▸ WHAT YOU NEED TO DO
Transcribe, word for word, every record in the data below.

Stored data:

··········

(** C20: a compiled configuration is valid and closed.  When [Compile] accepts
    a snapshot its configuration satisfies [Config.Validate]; the scale set,
    class, catalog, providers, network and budget it was resolved from are live
    objects of one namespace under the referenced names; its providers are
    exactly the class's, without repetition, and owned by the scale set; the
    prefixes of the overlay pool share no address; and with a network profile
    every catalog offering of an allowed provider and region has a mapping of
    that very provider and region. *)
Theorem compile_sound s r :
  Compile s = inr r →
  config_valid (rs_Config r) ∧
  live_in (ns_of s) (om_Name (ss_Meta (sn_ScaleSet s))) (ss_Meta (sn_ScaleSet s)) ∧
  live_in (ns_of s) (RunnerClassRef (ss_Spec (sn_ScaleSet s))) (rc_Meta (sn_Class s)) ∧
  live_in (ns_of s) (CatalogRef (rc_Spec (sn_Class s))) (cc_Meta (sn_Catalog s)) ∧
  providers_resolved s (rs_Config r) ∧
  match BudgetRef (ss_Spec (sn_ScaleSet s)) with
  | None => BudgetDailyMicros (rs_Config r) = 0
  | Some ref => ∃ b, sn_Budget s = Some b ∧ live_in (ns_of s) ref (cb_Meta b) ∧
                  BudgetDailyMicros (rs_Config r) = DailyBudgetMicros b
  end ∧
  pool_disjoint (NetworkOverlayCIDRs (rs_Config r)) ∧
  ∀ n, sn_Network s = Some n →
    (∃ ref, NetworkRef (rc_Spec (sn_Class s)) = Some ref ∧ live_in (ns_of s) ref (np_Meta n)) ∧
    ∀ o, o ∈ Offerings (cfg_Catalog (rs_Config r)) → is_Some (cfg_Providers (rs_Config r) !! off_Provider o) →
      off_Region o ∈ req_Regions (cfg_Requirements (rs_Config r)) →
      ∃ m, m ∈ np_Mappings (np_Spec n) ∧ nm_ProviderRef m = off_Provider o ∧ nm_Region m = off_Region o.
Proof.
  intros (prov & cred & np & cidrs & b & H1 & H2 & H3 & Hp & Hn & Hb & Hc & Hv)%compile_inv.
  apply validate_spec in Hv. destruct (network_spec _ _ _ _ Hn) as [Hdisj Hnet].
  assert (∀ ref, is_Some (prov !! ref) → no_slash ref) as Hslash.
  { intros ref Href. destruct Hv as (_ & _ & _ & _ & _ & _ & _ & _ & _ & _ & Hall).
    destruct (Hall ref) as (_ & _ & Hname & _); [|by apply validate_no_slash].
    rewrite Hc. cbn [cfg_Requirements req_Providers compile_config]. rewrite sort_strings_Permutation.
    apply compile_providers_spec in Hp as (_ & _ & _ & Hdom & _). apply elem_of_dom in Href. set_solver. }
  split; [done|]. do 3 (split; [by apply object_live|]). rewrite Hc.
  split; [by eapply compile_providers_resolved|]. split; [|split].
  - apply resolve_budget_spec in Hb. destruct (BudgetRef _); [done|]. by destruct Hb.
  - cbn [NetworkOverlayCIDRs compile_config]. intros i j c d p q a Hij Hi Hj Hpc Hqd Ha Hpa Hqa.
    assert (Overlaps q p = true) as Ho; [|by rewrite (Hdisj i j c d p q) in Ho].
    apply overlaps_spec; [by eapply ParsePrefix_ok..|]. by exists a.
  - intros n Hsn. destruct (Hnet n Hsn) as (Hlive & Hmaps & Hoff). split; [done|].
    intros o Ho Hpo Hro. destruct (Hoff o Ho Hpo Hro) as (m & Hm & Hkey).
    apply mapping_key_inj in Hkey as [Hk1 Hk2]; [by exists m|by apply Hslash|].
    apply Hslash. destruct (Hmaps m Hm) as (p & -> & _). by eexists.
Qed.
End compile.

··········

▸ SOLUTION FOR THIS EXERCISE
(** C20: a compiled configuration is valid and closed.  When [Compile] accepts
    a snapshot its configuration satisfies [Config.Validate]; the scale set,
    class, catalog, providers, network and budget it was resolved from are live
    objects of one namespace under the referenced names; its providers are
    exactly the class's, without repetition, and owned by the scale set; the
    prefixes of the overlay pool share no address; and with a network profile
    every catalog offering of an allowed provider and region has a mapping of
    that very provider and region. *)
Theorem compile_sound s r :
  Compile s = inr r →
  config_valid (rs_Config r) ∧
  live_in (ns_of s) (om_Name (ss_Meta (sn_ScaleSet s))) (ss_Meta (sn_ScaleSet s)) ∧
  live_in (ns_of s) (RunnerClassRef (ss_Spec (sn_ScaleSet s))) (rc_Meta (sn_Class s)) ∧
  live_in (ns_of s) (CatalogRef (rc_Spec (sn_Class s))) (cc_Meta (sn_Catalog s)) ∧
  providers_resolved s (rs_Config r) ∧
  match BudgetRef (ss_Spec (sn_ScaleSet s)) with
  | None => BudgetDailyMicros (rs_Config r) = 0
  | Some ref => ∃ b, sn_Budget s = Some b ∧ live_in (ns_of s) ref (cb_Meta b) ∧
                  BudgetDailyMicros (rs_Config r) = DailyBudgetMicros b
  end ∧
  pool_disjoint (NetworkOverlayCIDRs (rs_Config r)) ∧
  ∀ n, sn_Network s = Some n →
    (∃ ref, NetworkRef (rc_Spec (sn_Class s)) = Some ref ∧ live_in (ns_of s) ref (np_Meta n)) ∧
    ∀ o, o ∈ Offerings (cfg_Catalog (rs_Config r)) → is_Some (cfg_Providers (rs_Config r) !! off_Provider o) →
      off_Region o ∈ req_Regions (cfg_Requirements (rs_Config r)) →
      ∃ m, m ∈ np_Mappings (np_Spec n) ∧ nm_ProviderRef m = off_Provider o ∧ nm_Region m = off_Region o.
Proof.
  intros (prov & cred & np & cidrs & b & H1 & H2 & H3 & Hp & Hn & Hb & Hc & Hv)%compile_inv.
  apply validate_spec in Hv. destruct (network_spec _ _ _ _ Hn) as [Hdisj Hnet].
  assert (∀ ref, is_Some (prov !! ref) → no_slash ref) as Hslash.
  { intros ref Href. destruct Hv as (_ & _ & _ & _ & _ & _ & _ & _ & _ & _ & Hall).
    destruct (Hall ref) as (_ & _ & Hname & _); [|by apply validate_no_slash].
    rewrite Hc. cbn [cfg_Requirements req_Providers compile_config]. rewrite sort_strings_Permutation.
    apply compile_providers_spec in Hp as (_ & _ & _ & Hdom & _). apply elem_of_dom in Href. set_solver. }
  split; [done|]. do 3 (split; [by apply object_live|]). rewrite Hc.
  split; [by eapply compile_providers_resolved|]. split; [|split].
  - apply resolve_budget_spec in Hb. destruct (BudgetRef _); [done|]. by destruct Hb.
  - cbn [NetworkOverlayCIDRs compile_config]. intros i j c d p q a Hij Hi Hj Hpc Hqd Ha Hpa Hqa.
    assert (Overlaps q p = true) as Ho; [|by rewrite (Hdisj i j c d p q) in Ho].
    apply overlaps_spec; [by eapply ParsePrefix_ok..|]. by exists a.
  - intros n Hsn. destruct (Hnet n Hsn) as (Hlive & Hmaps & Hoff). split; [done|].
    intros o Ho Hpo Hro. destruct (Hoff o Ho Hpo Hro) as (m & Hm & Hkey).
    apply mapping_key_inj in Hkey as [Hk1 Hk2]; [by exists m|by apply Hslash|].
    apply Hslash. destruct (Hmaps m Hm) as (p & -> & _). by eexists.
Qed.
End compile.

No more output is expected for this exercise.